In January 2014, the Canadian Patient Safety Institute (CPSI), in conjunction with key healthcare stakeholders, formed the National Patient Safety Consortium to create an Integrated Patient Safety Action Plan. The action plan identified four priority areas: safe surgical care, medication safety, home care safety, and infection prevention and control.

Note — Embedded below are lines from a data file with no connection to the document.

(** * Product importer: CSV bulk import and webhook delivery

    A shallow embedding of the import core of the repository
    ([products/models.py], [products/services/csv_importer.py]) and of
    its webhook delivery ([webhooks/models.py], [webhooks/tasks.py]),
    followed by the properties established about them.

    Conventions of the embedding.
    - Python [int] is [Z]; [len] is [Z.of_nat (length _)].
    - Python [str] is [string]; a character is a code point below 256
      and [isspace]/[lower] follow Python's tables on that range.
    - A [dict] is a [gmap]; a mutable object reachable through several
      references lives in a store and the references are its keys.
    - A raised exception is the [inl] of a sum, a normal return its [inr].
    - The product table is a list of rows; the primary key of a row is
      its position (the importer never deletes a row).
    - Time stamps, log output and the HMAC header of a delivery do not
      influence any modelled result and are left out. *)

From Stdlib Require Import ZArith List String Ascii SpecFloat.
From stdpp Require Import base option list gmap strings pretty.

Local Open Scope Z_scope.

(** ** Python strings *)

Module str.

(** [str.isspace] on one code point below 256. *)
Definition isspace (c : ascii) : bool :=
  let n := N_of_ascii c in
  ((9 <=? n)%N && (n <=? 13)%N) || ((28 <=? n)%N && (n <=? 32)%N)
  || (n =? 133)%N || (n =? 160)%N.

(** [str.lower] on one code point below 256: A-Z and the Latin-1
    capitals (all of 192..222 but the multiplication sign 215). *)
Definition lower_char (c : ascii) : ascii :=
  let n := N_of_ascii c in
  if ((65 <=? n)%N && (n <=? 90)%N)
     || ((192 <=? n)%N && (n <=? 222)%N && negb (n =? 215)%N)
  then ascii_of_N (n + 32) else c.

Fixpoint lower (s : string) : string :=
  match s with
  | EmptyString => EmptyString
  | String c s' => String (lower_char c) (lower s')
  end.

Fixpoint lstrip (s : string) : string :=
  match s with
  | EmptyString => EmptyString
  | String c s' => if isspace c then lstrip s' else s
  end.

Fixpoint rstrip (s : string) : string :=
  match s with
  | EmptyString => EmptyString
  | String c s' =>
      match rstrip s' with
      | EmptyString => if isspace c then EmptyString else String c EmptyString
      | r => String c r
      end
  end.

(** [s.strip()] *)
Definition strip (s : string) : string := rstrip (lstrip s).

(** [s.split()]: the maximal runs of non-space characters; [cur] is
    the word being read, if any. *)
Fixpoint split_go (cur : option string) (s : string) : list string :=
  match s with
  | EmptyString => match cur with Some w => [w] | None => [] end
  | String c s' =>
      if isspace c
      then match cur with
           | Some w => w :: split_go None s'
           | None => split_go None s'
           end
      else split_go (Some (from_option id EmptyString cur +:+ String c EmptyString)) s'
  end.

Definition split (s : string) : list string := split_go None s.

(** [sep.join(l)] *)
Definition join (sep : string) (l : list string) : string := String.concat sep l.

(** [s[:n]] *)
Fixpoint take (n : nat) (s : string) : string :=
  match n, s with
  | S n', String c s' => String c (take n' s')
  | _, _ => EmptyString
  end.

(** [bool(s)]: a string is true when it is not empty. *)
Definition truthy (s : string) : bool :=
  match s with EmptyString => false | _ => true end.

End str.

(** ** Double precision arithmetic

    [int / int] and [float * int] of Python on IEEE-754 binary64 with
    rounding to nearest even, and [int(float)], which truncates. *)

Module float.

Definition prec : Z := 53.
Definition emax : Z := 1024.

Definition of_int (n : Z) : spec_float := binary_normalize prec emax n 0 false.
Definition div (x y : spec_float) : spec_float := SFdiv prec emax x y.
Definition mul (x y : spec_float) : spec_float := SFmul prec emax x y.

(** [int(x)] for a finite [x]: the integer part, towards zero. *)
Definition to_int (x : spec_float) : Z :=
  match x with
  | S754_finite s m e =>
      let a := if (0 <=? e) then Z.pos m * 2 ^ e else Z.pos m / 2 ^ (- e) in
      if s then - a else a
  | _ => 0
  end.

End float.

(** ** Webhooks: [webhooks/models.py], [webhooks/tasks.py] *)

Module webhooks.

Record Webhook := {
  url : string;
  event_type : string;
  is_active : bool;
  secret : string;
  total_triggers : Z;
  successful_triggers : Z;
  failed_triggers : Z
}.

(** A webhook as [Webhook.objects.create] stores it: the three
    counters take their default 0. *)
Definition create (u e s : string) : Webhook :=
  {| url := u; event_type := e; is_active := true; secret := s;
     total_triggers := 0; successful_triggers := 0; failed_triggers := 0 |}.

A strategy to advance a National Infection Prevention and Control (IPAC) action plan was the focus of a November, 2014 IPAC Summit, co-hosted by the Canadian Patient Safety Institute (CPSI) and the Public Health Agency of Canada (PHAC). A major theme arising from the summit was culture and behaviour change. This theme stemmed from summit participants' acknowledgement that healthcare providers often "know" what to do, but, for whatever reason, they don't do what they are supposed to do. To achieve action within this theme, participants voiced the need to move away from traditional approaches of education and knowledge translation and focus more on behavioural change. As such, the action plan identified the goal of improving IPAC through a national campaign, focusing on raising awareness and promoting behaviour change. The first step towards achieving this goal was to conduct an environmental scan of infection prevention and control behaviour change campaigns (IPAC Action Plan, 2015).
The purpose of the Environmental Scan of Infection Prevention and Control Behaviour Change Campaigns is to examine the complexities of changing healthcare workers' behaviour and to better understand how the use theories, models and strategies can be used to bring about behavioural change.